Voorzitter op vrijdag: "Inzetten op educatieve communicatie, digitalisering en alternatieve geschillenoplossing, daarin valt nog bijzonder veel te winnen"
- Herziening
- Nieuwe stukken
- Rechten van verdediging
- Recht op eerlijk proces
- Geen tweede kans tot hoger beroep
- Vordering tot herziening ongegrond
Toelaatbaarheid vordering tot herziening
De mogelijkheid om, bij wijze van buitengewoon rechtsmiddel, de herziening van een tuchtrechtelijke beslissing te vorderen is weliswaar niet uitdrukkelijk geregeld in de wet, maar zij is de expressie van een algemeen beginsel waarbij een persoon die veroordeeld werd op grond van stukken of andersoortige bewijsvormen die naderhand onjuist of onvolledig blijken te zijn, onder omstandigheden de herziening kan vragen van de beslissing die geleid heeft tot de veroordeling. Het gaat daarbij om een voortzetting van de rechten van verdediging en het recht op een eerlijk proces.
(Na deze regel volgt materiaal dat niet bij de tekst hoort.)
(** C6 (as the source has it). The status starts at loading and never
    returns to loading; while no dependency changes it is loading or
    what the one run of the effect has set (loaded when its chain
    resolved, failed when it rejected), and once set it stays.  A
    render that changes no dependency does nothing.  A render that
    changes one leaves the status as it is and runs the effect again:
    when the chain of the new run settles the status becomes its
    outcome, loaded or failed, whatever it was before, a loaded or
    failed status included; when it never settles the status is not
    touched by it.  Whenever the chain of a run settles, the new one or
    an earlier one, the status becomes the outcome of that run. *)
Theorem status_transitions
    (d : Deps) (w : World) (evs1 evs2 : list HookEvent) (d' : Deps) :
  let h := mount env d w in
  state h = Loading
  /\ (isLoading (state (run env h evs1)) = false ->
      isLoading (state (run env h (evs1 ++ evs2))) = false)
  /\ (sameDeps d evs1 = true ->
      state (run env h evs1) = Loading
      \/ settledStatus (fst (loadChain env d (initialSt w)))
         = Some (state (run env h evs1)))
  /\ (sameDeps d (evs1 ++ evs2) = true ->
      isLoading (state (run env h evs1)) = false ->
      state (run env h (evs1 ++ evs2)) = state (run env h evs1))
  /\ (let h1 := run env h evs1 in
      let h2 := run env h (evs1 ++ [Render d']) in
      (depsChanged (lastDeps h1) d' = false -> h2 = h1)
      /\ (depsChanged (lastDeps h1) d' = true ->
          state h2 = state h1
          /\ lastDeps h2 = d'
          /\ match settledStatus (fst (loadChain env d' (outside h1))) with
             | Some s =>
                 inFlight h2 = (inFlight h1 ++ [s])%list
                 /\ state (run env h
                             (evs1 ++ [Render d'; Settle (length (inFlight h1))]))
                    = s
                 /\ isLoading s = false
             | None => inFlight h2 = inFlight h1
             end))
  /\ (forall k s,
        nth_error (inFlight (run env h evs1)) k = Some s ->
        state (run env h (evs1 ++ [Settle k])) = s /\ isLoading s = false).
Proof.
  intros h. subst h. split; [|split; [|split; [|split; [|split]]]].
  - unfold mount. apply state_startEffect.
  - intros H. rewrite run_app.
    apply run_not_loading; [|exact H].
    apply run_inFlightSettled, mount_inFlightSettled.
  - intros Hs.
    destruct (run_singleRun d w evs1 _ Hs (mount_singleRun d w))
      as [[_ [[H _]|[H _]]] _]; auto.
  - intros Hs Hl. rewrite sameDeps_app in Hs.
    apply andb_true_iff in Hs as [Hs1 Hs2].
    destruct (run_singleRun d w evs1 _ Hs1 (mount_singleRun d w))
      as [Hsr _].
    rewrite run_app.
    destruct (run_singleRun d w evs2 _ Hs2 Hsr) as [_ Hfix].
    destruct Hsr as [_ [[H _]|[_ Hin]]].
    + rewrite H in Hl. discriminate.
    + rewrite (Hfix Hin). reflexivity.
  - cbv zeta. rewrite !run_app.
    set (h1 := run env (mount env d w) evs1).
    change (run env h1 [Render d']) with (step env h1 (Render d')).
    change (run env h1 [Render d'; Settle (length (inFlight h1))])
      with (step env (step env h1 (Render d')) (Settle (length (inFlight h1)))).
    split.
    + intros Hd. cbn [step]. rewrite Hd. reflexivity.
    + intros Hd. exact (step_rerun h1 d' Hd).
  - intros k s Hk. rewrite run_app.
    set (h1 := run env (mount env d w) evs1) in *.
    change (run env h1 [Settle k]) with (step env h1 (Settle k)).
    cbn [step]. rewrite Hk. split; [reflexivity|].
    pose proof (run_inFlightSettled evs1 _ (mount_inFlightSettled d w)) as Hin.
    unfold inFlightSettled in Hin. rewrite Forall_forall in Hin.
    exact (Hin _ (nth_error_In _ _ Hk)).
Qed.
(** * Mafia WS server (src/server.js, "Rooms + Login/Host/Guest + Role Counts")

    Shallow embedding of the second server variant of [src/server.js]
    (lines 193-451): the room registry, the per-room state, the message
    handlers and the close handler, as a step function on an explicit
    server state that returns the messages sent.

    Modelling choices, all following the source:
    - a WebSocket is identified by its [ws.id]; the open sockets and their
      mutable fields ([roomId], [name]) live in [conns];
    - room objects are shared JS objects: the registry [rooms] maps a room
      code to a reference into [heap], so that [leaveRoom] and the
      [JOIN_ROOM] handler mutate the same object when they hold the same
      room, and a room deleted from the registry survives as an
      unreachable object;
    - JS [Map] and [Set] keep insertion order: they are association lists
      and duplicate-free lists; plain JS objects used as maps likewise;
    - numbers coming from a payload after [Number(...)] are [jsnum]:
      a finite value (a rational) or NaN / +Infinity / -Infinity;
    - [send] checks [ws.readyState === 1]: a message reaches a socket only
      while it is open, i.e. present in [conns]. *)

From Stdlib Require Import QArith Qround Qminmax.
From stdpp Require Import base gmap strings list.
From Stdlib Require Import Permutation.

(** ** JS containers *)

Section Assoc.
Context {K V : Type} `{EqDecision K}.

(** [m.get(k)] / [o[k]] *)
Fixpoint assoc_get (k : K) (m : list (K * V)) : option V :=
  match m with
  | [] => None
  | (k', v) :: t => if decide (k = k') then Some v else assoc_get k t
  end.

(** [m.set(k, v)] / [o[k] = v]: in place if present, appended otherwise *)
Fixpoint assoc_set (k : K) (v : V) (m : list (K * V)) : list (K * V) :=
  match m with
  | [] => [(k, v)]
  | (k', v') :: t => if decide (k = k') then (k, v) :: t else (k', v') :: assoc_set k v t
  end.

(** [m.delete(k)] *)
Definition assoc_delete (k : K) (m : list (K * V)) : list (K * V) :=
  List.filter (fun kv => negb (bool_decide (kv.1 = k))) m.
End Assoc.

(** [set.add(x)] and [set.delete(x)] on a JS [Set] *)
Definition set_add (x : nat) (l : list nat) : list nat :=
  if bool_decide (x ∈ l) then l else l ++ [x].
Definition set_delete (x : nat) (l : list nat) : list nat :=
  List.filter (fun y => negb (bool_decide (y = x))) l.

(** ** Payload numbers *)

Inductive jsnum :=
| JFinite (q : Q)
| JNaN
| JInfinity
| JNegInfinity.

(** ** Data model *)

Definition ROLE_CATALOG : list string :=
  ["pablo"; "martinez"; "blanco"; "churchill"; "doctor"; "moreno"; "benaparte"; "citizen"].

Record Peer := {
  p_id : nat;
  p_ws : nat;                 (* the peer's socket *)
  p_name : string;
  p_role : option string;     (* null until START_GAME *)
  p_alive : bool
}.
Een rechterlijke beslissing die gestoeld is op stukken of bewijsvoering waarvan later op doorslaggevende wijze aan het licht komt dat deze vals of met bedrog behept waren, of anderszins klaarblijkelijk niet met de realiteit overeenstemden, past niet in onze rechtsorde. De persoon die het slachtoffer wordt van dergelijke rechterlijke dwaling moet de mogelijkheid hebben om rechtsherstel te krijgen.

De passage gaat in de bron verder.